District of Columbia updates
Here is the breakdown of positive COVID-19 diagnoses by ward in Washington, D.C., from the greatest to the least amount of positive cases:

Ward 4: 267
Ward 6: 255
Ward 7: 238
Ward 5: 210
Ward 8: 192
Ward 1: 183
Ward 2: 145
Ward 3: 128
Unknown: 42
-For a detailed breakdown of age, race and ward, go to the D.C. government's COVID-19 page.

-The D.C. Council passed relief for locals on Tuesday (April 7), including legislation that freezes rent hikes and bills that make it easier for inmates to be released early, according to The Washington Post. This legislation will become law once Democratic Mayor Muriel Bowser signs it.

-The District government has issued a stay-at-home order and mandated that all nonessential businesses close. Press Release Distribution Service Those exempt include places providing healthcare, food and essential supplies. If you suspect a nonessential business is still operating its brick-and-mortar location, call 311. 

-Gatherings of 10 people or more in the District is prohibited, according to a government news statement.

-Bowser has directed that $15 million of the District’s contingency cash reserve fund be used to buy ventilators, personal protective equipment, testing supplies, medical supplies and other necessary equipment  to fight COVID-19, the disease caused by the new coronavirus, according to a news statement from the government. 

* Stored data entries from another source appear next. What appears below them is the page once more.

Definition handle (fuel : nat) (w : World) (r : Request) : M HttpResponse :=
  match r with
  | PostChat req_body => chat_handler fuel w req_body
  | GetDashboard req_query => dashboard_handler w req_query
  end.

(** The store of a server that has just started. *)
Definition initial : Store := {| chatSessions := []; chats := []; trace := [] |}.

(** ** Notions used to state the properties *)

(** [pat] occurs in [s] as a substring. *)
Definition occurs (pat s : jsstring) : Prop :=
  exists pre post, s = pre ++ pat ++ post.

(** A boolean search for [pat], position by position. *)
Fixpoint occursb (pat s : jsstring) : bool :=
  startsWith s pat ||
  match s with
  | [] => false
  | _ :: s' => occursb pat s'
  end.

(** The relay calls of one batch, numbered from [n], and the promises they
    return. *)
Fixpoint batch_events (w : World) (n : nat) (requests : list AxiosRequest) : list Event :=
  match requests with
  | [] => []
  | r :: rest => RelayCall r (go_adk w n r) :: batch_events w (S n) rest
  end.

Fixpoint batch_promises (w : World) (n : nat) (requests : list AxiosRequest)
  : list (completion AxiosResponse) :=
  match requests with
  | [] => []
  | r :: rest => go_adk w n r :: batch_promises w (S n) rest
  end.

(** A model response that asks for no tool. *)
Definition no_calls (r : GenerateContentResponse) : Prop :=
  functionCalls r = Normal None \/ functionCalls r = Normal (Some []).

(** The history a chat request on [sessionId] starts from: that of the
    registered chat, or the initial one of a chat about to be created. *)
Definition session_history (st : Store) (sessionId : value) : option (list Content) :=
  match Map_get (chatSessions st) sessionId with
  | Some chat => chats st !! chat
  | None => Some [systemInstruction]
  end.

(** The chat object a chat request on [sessionId] talks to. *)
Definition session_index (st : Store) (sessionId : value) : nat :=
  match Map_get (chatSessions st) sessionId with
  | Some chat => chat
  | None => length (chats st)
  end.

(** The relay calls for the tool invocations [calls], one per invocation and
    in their order, each with the promise it returned. *)
Definition relay_calls (sessionId : value) (calls : list FunctionCall)
    (promises : list (completion AxiosResponse)) : list Event :=
  zip_with (fun call p => RelayCall (tools_call sessionId (fc_name call)) p) calls promises.

(** The protocol of section 4.1, written from the words of the spec: what
    follows a model call that settled as [reply].  While the response asks
    for one or more tools, one relay call per request is issued, all results
    are awaited and sent back in one combined message, and the answer to that
    message is treated the same way.  The last index is how the exchange ends:
    with the first response that asks for no tool, or with a failure. *)
Inductive rounds (sessionId : value) (chat : nat)
  : completion GenerateContentResponse -> list Event
    -> completion GenerateContentResponse -> Prop :=
  | rounds_model_failed :
      rounds sessionId chat Throw [] Throw
  | rounds_malformed r :
      functionCalls r = Throw ->
      rounds sessionId chat (Normal r) [] Throw
  | rounds_final r :
      no_calls r ->
      rounds sessionId chat (Normal r) [] (Normal r)
  | rounds_relay_failed r calls promises :
      functionCalls r = Normal (Some calls) -> calls <> [] ->
      length promises = length calls ->
      Promise_all promises = Throw ->
      rounds sessionId chat (Normal r) (relay_calls sessionId calls promises) Throw
  | rounds_next r calls promises toolResponses contents reply evs out :
      functionCalls r = Normal (Some calls) -> calls <> [] ->
      length promises = length calls ->
      Promise_all promises = Normal toolResponses ->
      last contents
        = Some (FromUser (FunctionResponses (functionResponses_of calls toolResponses))) ->
      rounds sessionId chat reply evs out ->
      rounds sessionId chat (Normal r)
        (relay_calls sessionId calls promises ++ ModelCall chat contents reply :: evs) out.

(** The calls [evs], the first of which has the sequence number [n], are
    settled as the world answers them: each model call with the answer of the
    model to the contents it sent, each relay call with the answer of the
    tool server to its request. *)
Fixpoint answered (w : World) (n : nat) (evs : list Event) : Prop :=
  match evs with
  | [] => True
  | e :: rest =>
      match e with
      | ModelCall _ contents reply => reply = generateContent w n contents
      | RelayCall request reply => reply = go_adk w n request
      end /\ answered w (S n) rest
  end.

(** A model response that asks for at least one tool, and a model that,
    from the call number [bound] on, answers tool results without asking for
    more tools. *)
Definition asks_for_tools (r : GenerateContentResponse) : Prop :=
  exists call calls, functionCalls r = Normal (Some (call :: calls)).

Definition settles (w : World) (bound : nat) : Prop :=
  forall n contents functionResponses r,
    bound <= n ->
    last contents = Some (FromUser (FunctionResponses functionResponses)) ->
    generateContent w n contents = Normal r ->
    ~ asks_for_tools r.

(** The value of a header of a request. *)
Fixpoint header (name : string) (headers : list (string * value)) : option value :=
  match headers with
  | [] => None
  | (k, v) :: rest => if String.eqb k name then Some v else header name rest
  end.

(** The number of tool invocations a settled model call asks for. *)
Definition requested (e : Event) : nat :=
  match e with
  | ModelCall _ _ (Normal r) =>
      match functionCalls r with
      | Normal (Some calls) => length calls
      | _ => 0
      end
  | _ => 0
  end.

Definition is_relay (e : Event) : bool :=
  match e with
  | RelayCall _ _ => true
  | ModelCall _ _ _ => false
  end.

(** The number of relay calls in a trace. *)
Definition relay_count (evs : list Event) : nat := length (List.filter is_relay evs).

(** An outbound call that failed. *)
Definition failed (e : Event) : bool :=
  match e with
  | ModelCall _ _ Throw | RelayCall _ Throw => true
  | _ => false
  end.

(** [st'] continues [st]: calls were added to the trace, entries to the
    registry, chat objects to the store, and messages to histories; nothing
    was removed. *)
Definition extends (st st' : Store) : Prop :=
  (exists added, chatSessions st' = chatSessions st ++ added) /\
  (exists evs, trace st' = trace st ++ evs) /\
  (forall chat h, chats st !! chat = Some h ->
     exists h', chats st' !! chat = Some (h ++ h')).
(** * image-metadata: EXIF redaction, camera profiles and AI-keyword heuristics

    A shallow embedding of the Python sources [src/exif_utils.py],
    [src/ai_detect.py], [src/actions.py] and [src/cli.py], with the
    properties of the specification stated and settled over it.

    Conventions of the embedding:
    - a Python [dict] with integer keys (an IFD of piexif) is a
      [gmap Z tagvalue]; Python compares dicts by content, and so does
      the extensional equality of [gmap];
    - the EXIF dict itself has the five string keys the code reads and
      writes; a key can be absent, which is [None] in the record below;
    - a Python [str] is the list of its Unicode code points, a Python
      [bytes] is a list of bytes;
    - a Python [set] is a [gset]; iterating over it follows [elements];
    - a call that can raise returns an [option] (or a sum), [None] being the
      exception that the enclosing [try] of the source catches. *)

From Stdlib Require Import ZArith NArith Ascii String List Lia.
From Stdlib.Strings Require Import Byte.
From stdpp Require Import gmap strings list fin_maps pretty.

#[local] Set Warnings "-clear-no-such-hyp".

Open Scope Z_scope.

(** ** Python values *)

(** A Python [str]: its code points. *)
Definition pystr := list N.

(** A Python [bytes] object. *)
Definition pybytes := list byte.

(** An ASCII literal of the source as a Python [str]. *)
Definition py (s : string) : pystr :=
  N_of_ascii <$> list_ascii_of_string s.

(** An ASCII literal of the source as a Python [bytes]. *)
Definition pyb (s : string) : pybytes :=
  list_byte_of_string s.

#[global] Instance byte_eq_dec : EqDecision byte := Byte.byte_eq_dec.

(** The values piexif stores under a tag, and the ones the transformations
    write: integers, rationals [(num, den)], byte strings, text, and lists of
    rationals. *)
Inductive tagvalue : Type :=
| VInt (n : Z)
| VRational (num den : Z)
| VBytes (b : pybytes)
| VStr (s : pystr)
| VRationals (l : list (Z * Z)).

#[global] Instance tagvalue_eq_dec : EqDecision tagvalue.
Proof. solve_decision. Defined.

(** ** Tag numbers used by the source

    [piexif.ImageIFD] and [piexif.ExifIFD] name the tag numbers of the
    EXIF standard; the source gives most of them in its comments. *)
Module ImageIFD.
Definition ImageDescription : Z := 270.
Definition Make : Z := 271.
Definition Model : Z := 272.
Definition Orientation : Z := 274.
Definition Software : Z := 305.
Definition DateTime : Z := 306.
Definition Artist : Z := 315.
Definition HostComputer : Z := 316.
Definition Copyright : Z := 33432.
End ImageIFD.

Module ExifIFD.
Definition ExposureTime : Z := 33434.
Definition FNumber : Z := 33437.
Definition ISOSpeedRatings : Z := 34855.
Definition DateTimeOriginal : Z := 36867.
Definition DateTimeDigitized : Z := 36868.
Definition FocalLength : Z := 37386.
Definition MakerNote : Z := 37500.
Definition UserComment : Z := 37510.
Definition ImageUniqueID : Z := 42016.
Definition CameraOwnerName : Z := 42032.
Definition BodySerialNumber : Z := 42033.
Definition LensMake : Z := 42035.
Definition LensModel : Z := 42036.
Definition LensSerialNumber : Z := 42037.
End ExifIFD.

(** Windows XP tags (utf-16le encoded). *)
Definition XP_TITLE : Z := 40091.
Definition XP_COMMENT : Z := 40092.
Definition XP_AUTHOR : Z := 40093.
Definition XP_KEYWORDS : Z := 40094.
Definition XP_SUBJECT : Z := 40095.
Definition XP_TAGS : gset Z :=
  {[ XP_TITLE; XP_COMMENT; XP_AUTHOR; XP_KEYWORDS; XP_SUBJECT ]}.

(** ** The EXIF dict *)

Abbreviation ifd := (gmap Z tagvalue).

(** [exif]: the dict of [piexif.load]. A field is [None] when the key is
    absent; ["thumbnail"] maps to [None] (Python's) or to a byte string. *)
Record ExifDict : Type := mkExif {
  ex_0th : option ifd;
  ex_Exif : option ifd;
  ex_GPS : option ifd;
  ex_1st : option ifd;
  ex_thumbnail : option (option pybytes)
}.

(** The empty dict [{}]. *)
Definition empty_exif : ExifDict := mkExif None None None None None.

(** The four IFD keys. *)
Inductive ifd_key : Type := K0th | KExif | KGPS | K1st.

#[global] Instance ifd_key_eq_dec : EqDecision ifd_key.
Proof. solve_decision. Defined.

(** [exif.get(ifd)] for an IFD key. *)
Definition exif_lookup (k : ifd_key) (e : ExifDict) : option ifd :=
  match k with
  | K0th => ex_0th e
  | KExif => ex_Exif e
  | KGPS => ex_GPS e
  | K1st => ex_1st e
  end.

-Public schools are closed in Washington, D.C. until at least April 24. If any children need free meals, they can visit any of these 16schools in Washington, D.C. 

-Many of D.C.'s landmarks are also closing to visitors, including Arlington National Cemetery, The Smithsonian Institution's museums and the National Zoo, according to CNN. In D.C., health spas, massage establishments and theaters will also shut shown, LaQuandra Nesbitt, the D.C. health director, told The Washington Post.

-To learn which city services and public transportation options are still available in Washington, D.C, go here.